Mais il convient de rappeler que par application de l'article L.110-4 I du code de commerce, dans sa rédaction issue de la loi n° 2008-561 du 17 juin 2008, les obligations nées à l'occasion de leur commerce entre commerçants ou entre commerçants et non commerçants se prescrivent par cinq ans si elles ne sont pas soumises à des prescriptions plus courtes.

L'article 2224 du code civil, dans sa rédaction issue de la loi 2008-561 du 17 juin 2008, dispose quant à lui : « Les actions personnelles ou mobilières se prescrivent par cinq ans à compter du jour où le titulaire d'un droit a connu ou aurait dû connaître les faits lui permettant de l'exercer. »
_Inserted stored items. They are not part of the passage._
(** X11.  The pipeline is strictly sequential and stops at the first
    failure: each call is made only after the call before it was made and
    returned (the file is read only if it exists, the credential is
    constructed only after the file was read, and so on up to
    [conversations.create], which needs an agent that is not [null]). *)
Theorem X11_each_call_needs_the_previous :
  forall w : world,
    (forall path encoding,
        In (fs_readFileSync path encoding) (trace w) ->
        on_existsSync w = true /\ In (fs_existsSync path) (trace w))
    /\ (In DefaultAzureCredential_new (trace w) ->
        (exists csvContent, on_readFileSync w = inl csvContent)
        /\ In (fs_readFileSync csvFilePath "utf-8") (trace w))
    /\ (forall endpoint,
          In (AIProjectClient_new endpoint) (trace w) ->
          on_DefaultAzureCredential w = inl tt
          /\ In DefaultAzureCredential_new (trace w))
    /\ (In project_getOpenAIClient (trace w) ->
        on_AIProjectClient w = inl tt
        /\ In (AIProjectClient_new (ENDPOINT_of w)) (trace w))
    /\ (forall name kind model text tools,
          In (agents_createVersion name kind model text tools) (trace w) ->
          on_getOpenAIClient w = inl tt
          /\ In project_getOpenAIClient (trace w))
    /\ (In conversations_create (trace w) ->
        (exists a, on_createVersion w = inl a /\ nullish a = false)
        /\ In (createVersion_call (MODEL_of w)) (trace w)).
Proof.
  intros w.
  split; [| split; [| split; [| split; [| split]]]]; intros.
  all: rewrite ?in_trace_calls by reflexivity.
  all: match goal with
       | H : In _ (trace _) |- _ =>
           rewrite in_trace_calls in H by reflexivity; revert H
       end.
  all: run_cases w; intros Hin.
  all: try (rewrite (nullish_falsy _ Hna) in * );
    try (rewrite (nullish_falsy _ Hnc) in * ).
  all: try (destruct (truthy a) eqn:Hta); try (destruct (truthy c) eqn:Htc).
  all: in_calls Hin.
  all: try (injection Hin as <- <-).
  all: split; [first [reflexivity | eauto] | simpl; auto 12].
Qed.

Lemma X11_witness :
  (exists a, on_createVersion world_ok = inl a /\ nullish a = false)
  /\ In (createVersion_call (MODEL_of world_ok)) (trace world_ok).
Proof.
  destruct (X11_each_call_needs_the_previous world_ok)
    as (_ & _ & _ & _ & _ & Hconv).
  apply Hconv.
  apply in_trace_calls; [reflexivity | vm_compute; auto 20].
Defined.

Lemma same_kind_call e e' :
  is_call e = true -> same_kind e e' = true -> is_call e' = true.
Proof. destruct e, e'; simpl; congruence. Qed.

(** X12.  There are no retries: in any run, no call (to the file system,
    to a constructor of the SDK, to the service) is made twice. *)
Theorem X12_no_call_twice :
  forall (w : world) (e : event),
    is_call e = true ->
    (count (same_kind e) (trace w) <= 1)%nat.
Proof.
  intros w e He. unfold count.
  rewrite (filter_calls (same_kind e) w)
    by (intros e' H; exact (same_kind_call e e' He H)).
  run_cases w.
  all: try (rewrite (nullish_falsy _ Hna) in * );
    try (rewrite (nullish_falsy _ Hnc) in * ).
  all: try (destruct (truthy a) eqn:Hta); try (destruct (truthy c) eqn:Htc).
  all: destruct e; try discriminate He; simpl; lia.
Qed.

Lemma X12_witness :
  (count (same_kind (createVersion_call (MODEL_of world_ok)))
         (trace world_ok) <= 1)%nat.
Proof.
  apply (X12_no_call_twice world_ok (createVersion_call (MODEL_of world_ok))).
  reflexivity.
Defined.

(** X13.  The deletions are the last calls of a run, the conversation's
    before the agent's: the calls of a run are the calls of the pipeline,
    none of which is a deletion, then the conversation deletion (if any),
    then the agent deletion (if any). *)
Theorem X13_deletions_come_last :
  forall w : world,
    exists pipeline,
      filter is_call (trace w)
        = (pipeline ++ filter is_conversations_delete (trace w)
             ++ filter is_agents_deleteVersion (trace w))%list
      /\ Forall (fun e => is_conversations_delete e = false
                          /\ is_agents_deleteVersion e = false) pipeline.
Proof.
  intros w.
  rewrite trace_calls.
  rewrite (filter_calls is_conversations_delete)
    by (intros []; simpl; congruence).
  rewrite (filter_calls is_agents_deleteVersion)
    by (intros []; simpl; congruence).
  run_cases w.
  all: try (rewrite (nullish_falsy _ Hna) in * );
    try (rewrite (nullish_falsy _ Hnc) in * ).
  all: try (destruct (truthy a) eqn:Hta); try (destruct (truthy c) eqn:Htc).
  all: simpl; eexists;
    (split; [ | shelve ]);
    match goal with
    | |- ?l = (_ ++ ?d)%list =>
        let n := eval compute in (List.length l - List.length d)%nat in
        instantiate (1 := firstn n l); reflexivity
    end.
  Unshelve.
  all: simpl; repeat constructor.
Qed.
Il en résulte que l'action en responsabilité de M. X, fondée sur l'article L. 442-6-1 5° du code de commerce se prescrit par cinq ans et que le point de départ de la prescription est le jour où il a connu ou aurait dû connaître les faits lui permettant d'exercer son droit.

Or, M. X déclare lui-même que la rupture qu'il qualifie de brutale est intervenue en octobre 2009 ou à tout le mois à l'automne 2009 ; le tribunal a retenu :

- que M. X versait aux débats des comptes rendus d'entretien avec la société Etablissements Martignon et la SAFER visant à obtenir la reprise des relations commerciales et faisant état d'un préjudice financier et moral,

- que ces comptes rendus en date des 13 décembre 2009, 14 et 26 janvier 2010, 10 et 26 février 2010 et 5 mars 2010 établissaient que dès le mois d'octobre 2009, M. X avait non seulement connaissance de la cessation des relations commerciales mais aussi des conséquences sur la poursuite de son activité.

L'appelant ne discute en aucune façon la teneur de ces comptes rendus.

Ainsi il est démontré qu'à la date du 29 octobre 2009, M. X avait une connaissance précise de la rupture des relations, de ses circonstances et du dommage pouvant en résulter, faits qui lui permettaient d'exercer une action pour rupture brutale de la relation commerciale établie; il importe peu qu'à cette date le préjudice susceptible de découler de la brutalité de la rupture n'ait pas encore été quantifié.

En conséquence, ses demandes sont irrecevables par application de l'article 122 du code de procédure civile ; le jugement sera confirmé en toutes ses dispositions et l'appelant débouté de toutes ses demandes.

Vu les dispositions de l'article 700 du code de procédure civile, il y a d'allouer la somme supplémentaire de 3 000 euros à la société Etablissements Martignon et de rejeter la demande de M. X de ce chef.

PAR CES MOTIFS

La cour,

Statuant publiquement et contradictoirement,

CONFIRME le jugement en toutes ses dispositions,

DÉBOUTE M. X de toutes ses demandes,

CONDAMNE M. X a payer à la société Etablissements Martignon la somme supplémentaire de 3 000 euros par application de l'article 700 du code de procédure civile,

CONDAMNE M. X aux dépens de première instance et d'appel.